[Math] Differentiate wrt Cholesky decomposition

matricesmatrix decompositionmatrix-calculus

I wish to find the most likely estimator of the precision matrix (inverse covariance matrix). One option is to maximise the following:
$$
f(\Theta) = \frac{N}{2}\log|\Theta|-\sum_i \mathbf{x}_i^T\Theta\mathbf{x}_i
$$
(assume that the mean is zero without loss of generality). $\mathbf{x}_i$'s are constant.
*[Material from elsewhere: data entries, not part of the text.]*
(** [crearNodoSismo]. *)
Definition crearNodoSismo (sismo : Sismo.t) (st : Estado)
  : resultado (SismoNode.t * Estado) :=
  let sismoNode :=
    {| SismoNode.getCodigo := Some (randomUUID (uuidsGenerados st));
       SismoNode.getFecha := Sismo.getFecha sismo;
       SismoNode.getHora := Sismo.getHora sismo;
       SismoNode.getMagnitud := Sismo.getMagnitud sismo;
       SismoNode.getLatitud := Some (Sismo.getLatitud sismo);
       SismoNode.getLongitud := Some (Sismo.getLongitud sismo);
       SismoNode.getProfundidad := Some (Sismo.getProfundidad sismo);
       SismoNode.getReferenciaLocalizacion := Sismo.getReferenciaLocalizacion sismo;
       SismoNode.getFechaUTC := Sismo.getFechaUTC sismo;
       SismoNode.getHoraUTC := Sismo.getHoraUTC sismo;
       SismoNode.getEstatus := Sismo.getEstatus sismo;
       SismoNode.getUbicacion := None;
       SismoNode.getSismosCercanos := ∅;
       SismoNode.getSismosSimilares := ∅ |} in
  let uuids := S (uuidsGenerados st) in
  let '(ubicacion, ubicaciones, uuids) :=
    match buscarUbicacionCercana (Sismo.getLatitud sismo) (Sismo.getLongitud sismo)
            0 (ubicacionNodeRepository st) with
    | Some (i, existente) =>
        match UbicacionNode.getCodigo existente with
        | Some (String _ _) => (existente, ubicacionNodeRepository st, uuids)
        | _ =>
            let u := UbicacionNode.setCodigo (Some (randomUUID uuids)) existente in
            (u, <[i := u]> (ubicacionNodeRepository st), S uuids)
        end
    | None =>
        (* [new UbicacionNode()] draws an identifier in its constructor;
           [setCodigo] replaces it with a second one. *)
        let u :=
          {| UbicacionNode.getCodigo := Some (randomUUID (S uuids));
             UbicacionNode.getNombre := Sismo.getReferenciaLocalizacion sismo;
             UbicacionNode.getLatitud := Some (Sismo.getLatitud sismo);
             UbicacionNode.getLongitud := Some (Sismo.getLongitud sismo);
             UbicacionNode.getSismos := ∅ |} in
        (u, ubicacionNodeRepository st ++ [u], S (S uuids))
    end in
  let sismoNode := SismoNode.setUbicacion (Some ubicacion) sismoNode in
  let st :=
    {| sismoNodeRepository := guardarSismoNode sismoNode (sismoNodeRepository st);
       ubicacionNodeRepository := ubicaciones;
       uuidsGenerados := uuids |} in
  let '(sismoNode, st) := establecerRelacionesSismosCercanos sismoNode st in
  establecerRelacionesMagnitudSimilar sismoNode st.

(** The [for] loop of [cargarSismosAGrafo]: the lines printed and the
    outcome. *)
Fixpoint cargarUnoPorUno (sismos : list Sismo.t) (st : Estado)
  : list linea * resultado Estado :=
  match sismos with
  | [] => ([], Normal st)
  | sismo :: resto =>
      match crearNodoSismo sismo st with
      | Normal (_, st') =>
          let '(salida, r) := cargarUnoPorUno resto st' in
          (CargandoSismo (Sismo.getId sismo) :: salida, r)
      | Lanza e => ([CargandoSismo (Sismo.getId sismo)], Lanza e)
      end
  end.

(** [cargarSismosAGrafo]: the [try] around the loop, and the [catch] that
    prints the error and throws it again. *)
Definition cargarSismosAGrafo (sismos : list Sismo.t) (st : Estado)
  : list linea * resultado Estado :=
  let '(salida, r) := cargarUnoPorUno sismos st in
  match r with
  | Normal st' =>
      (IniciandoCarga (length sismos) :: salida ++ [CargaCompletada], Normal st')
  | Lanza e =>
      (IniciandoCarga (length sismos) :: salida ++ [ErrorAlCargar e], Lanza e)
  end.

(** [obtenerSismosFiltrados]; [Stream.limit] refuses a negative limit. *)
Definition obtenerSismosFiltrados (minMagnitud maxMagnitud : Q) (limit : Z)
    (st : Estado) : resultado (list SismoNode.t) :=
  if limit <? 0 then Lanza IllegalArgumentException
  else
    filtrarConLimite
      (fun s => match SismoNode.getMagnitud s with
                | Some m => Normal (Qle_bool minMagnitud m && Qle_bool m maxMagnitud)
                | None => Normal false
                end)
      (Z.to_nat limit) (sismoNodeRepository st).

(** [obtenerUbicacionesPorIds]: the stored locations whose identifier is
    one of [ids]. *)
Definition obtenerUbicacionesPorIds (ids : list (option string)) (st : Estado)
  : list UbicacionNode.t :=
  List.filter
    (fun u => existsb (codigoIgual (UbicacionNode.getCodigo u)) ids
              && match UbicacionNode.getCodigo u with Some _ => true | None => false end)
    (ubicacionNodeRepository st).

End Servicio.

End GrafoService.

Module GrafoController.
Import GrafoService.

(** The maps the endpoint returns for a node and for an edge. *)
Record Nodo : Type := mkNodo {
  nodo_id : string;
  nodo_label : string;
  nodo_group : string;
  nodo_title : option string
}.

Record Arista : Type := mkArista {
  arista_from : string;
  arista_to : string;
  arista_label : string
}.

Section Visualizacion.

(** How Java renders a magnitude and a date inside a text ("null" for a
    null reference). *)
Variable textoDeMagnitud : option Q -> string.
Variable textoDeFecha : option LocalDate -> string.

Definition textoDeCodigo (codigo : option string) : string :=
  default "null"%string codigo.

Definition nodoDeSismo (s : SismoNode.t) : Nodo :=
  {| nodo_id := ("sismo_" ++ textoDeCodigo (SismoNode.getCodigo s))%string;
     nodo_label := ("Sismo " ++ textoDeMagnitud (SismoNode.getMagnitud s))%string;
     nodo_group := "sismo"%string;
     nodo_title :=
       Some ("Fecha: " ++ textoDeFecha (SismoNode.getFecha s) ++ ", Magnitud: "
             ++ textoDeMagnitud (SismoNode.getMagnitud s))%string |}.

Definition nodoDeUbicacion (u : UbicacionNode.t) : Nodo :=
  {| nodo_id := ("ubicacion_" ++ textoDeCodigo (UbicacionNode.getCodigo u))%string;
     nodo_label := UbicacionNode.getNombre u;
     nodo_group := "ubicacion"%string;
     nodo_title := None |}.

(** The edges one selected event gives: its nearby events, its similar
    events, then its location. *)
Definition aristasDeSismo (s : SismoNode.t) : list Arista :=
  let origen := ("sismo_" ++ textoDeCodigo (SismoNode.getCodigo s))%string in
  ((fun cercano => {| arista_from := origen;
                      arista_to := ("sismo_" ++ cercano)%string;
                      arista_label := "CERCANO_A"%string |})
     <$> elements (SismoNode.getSismosCercanos s))
  ++ ((fun similar => {| arista_from := origen;
                         arista_to := ("sismo_" ++ similar)%string;
                         arista_label := "SIMILAR_MAGNITUD"%string |})
        <$> elements (SismoNode.getSismosSimilares s))
  ++ match SismoNode.getUbicacion s with
     | Some u =>
         [{| arista_from := origen;
             arista_to := ("ubicacion_" ++ textoDeCodigo (UbicacionNode.getCodigo u))%string;
             arista_label := "OCURRIDO_EN"%string |}]
     | None => []
     end.

(** [obtenerDatosParaVisualizacion]: the lists under "nodes" and "edges". *)
Definition obtenerDatosParaVisualizacion (minMagnitud maxMagnitud : Q) (limit : Z)
    (st : Estado) : resultado (list Nodo * list Arista) :=
  ligar (obtenerSismosFiltrados minMagnitud maxMagnitud limit st) (fun sismos =>
    let ubicacionIds :=
      omap (fun s => UbicacionNode.getCodigo <$> SismoNode.getUbicacion s) sismos in
    let ubicaciones := obtenerUbicacionesPorIds ubicacionIds st in
    let nodos := (nodoDeSismo <$> sismos) ++ (nodoDeUbicacion <$> ubicaciones) in
    let aristas := sismos ≫= aristasDeSismo in
    Normal (nodos, aristas)).

End Visualizacion.

End GrafoController.

(** ** Loading the stored events into the graph
    ([GrafoController.cargarDatosExistentesANeo4j]) *)

Module SismoConsultas.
I know how to differentiate the above by exploiting the fact that $\mathbf{x}_i^T\Theta\mathbf{x}_i=Tr(\Theta\mathbf{x}_i\mathbf{x}_i^T)$. However, if I pose the question as instead to optimise the cholesky decomposition $L$ where $LL^T=\Theta$,
$$
f(L) = {N}\log|L|-\sum_i \mathbf{x}_i^TLL^T\mathbf{x}_i
$$
what is $\frac{\partial f(L)}{\partial L}$? It's really the second term that I am struggling with.

Best Answer

To reduce clutter, define the symmetric matrix $$X = \sum_i x_i x_i^T$$ It is also handy to know that $$\eqalign{ \log\det L &= {\rm tr}\log L \cr }$$

Now use the Frobenius Inner (:) Product to write the function and its differential as $$\eqalign{ f &= N\,{\rm tr}\log L - X:LL^T \cr\cr df &= NL^{-T}:dL - X:2\,{\rm sym}(dL\,L^T) \cr &= NL^{-T}:dL - 2\,{\rm sym}(X):dL\,L^T \cr &= (NL^{-T} - 2\,XL):dL \cr }$$ Since $df = (\frac{\partial f}{\partial L}:dL),\,$ the gradient must be $$\eqalign{ \frac{\partial f}{\partial L} &= NL^{-T} - 2\,XL \cr }$$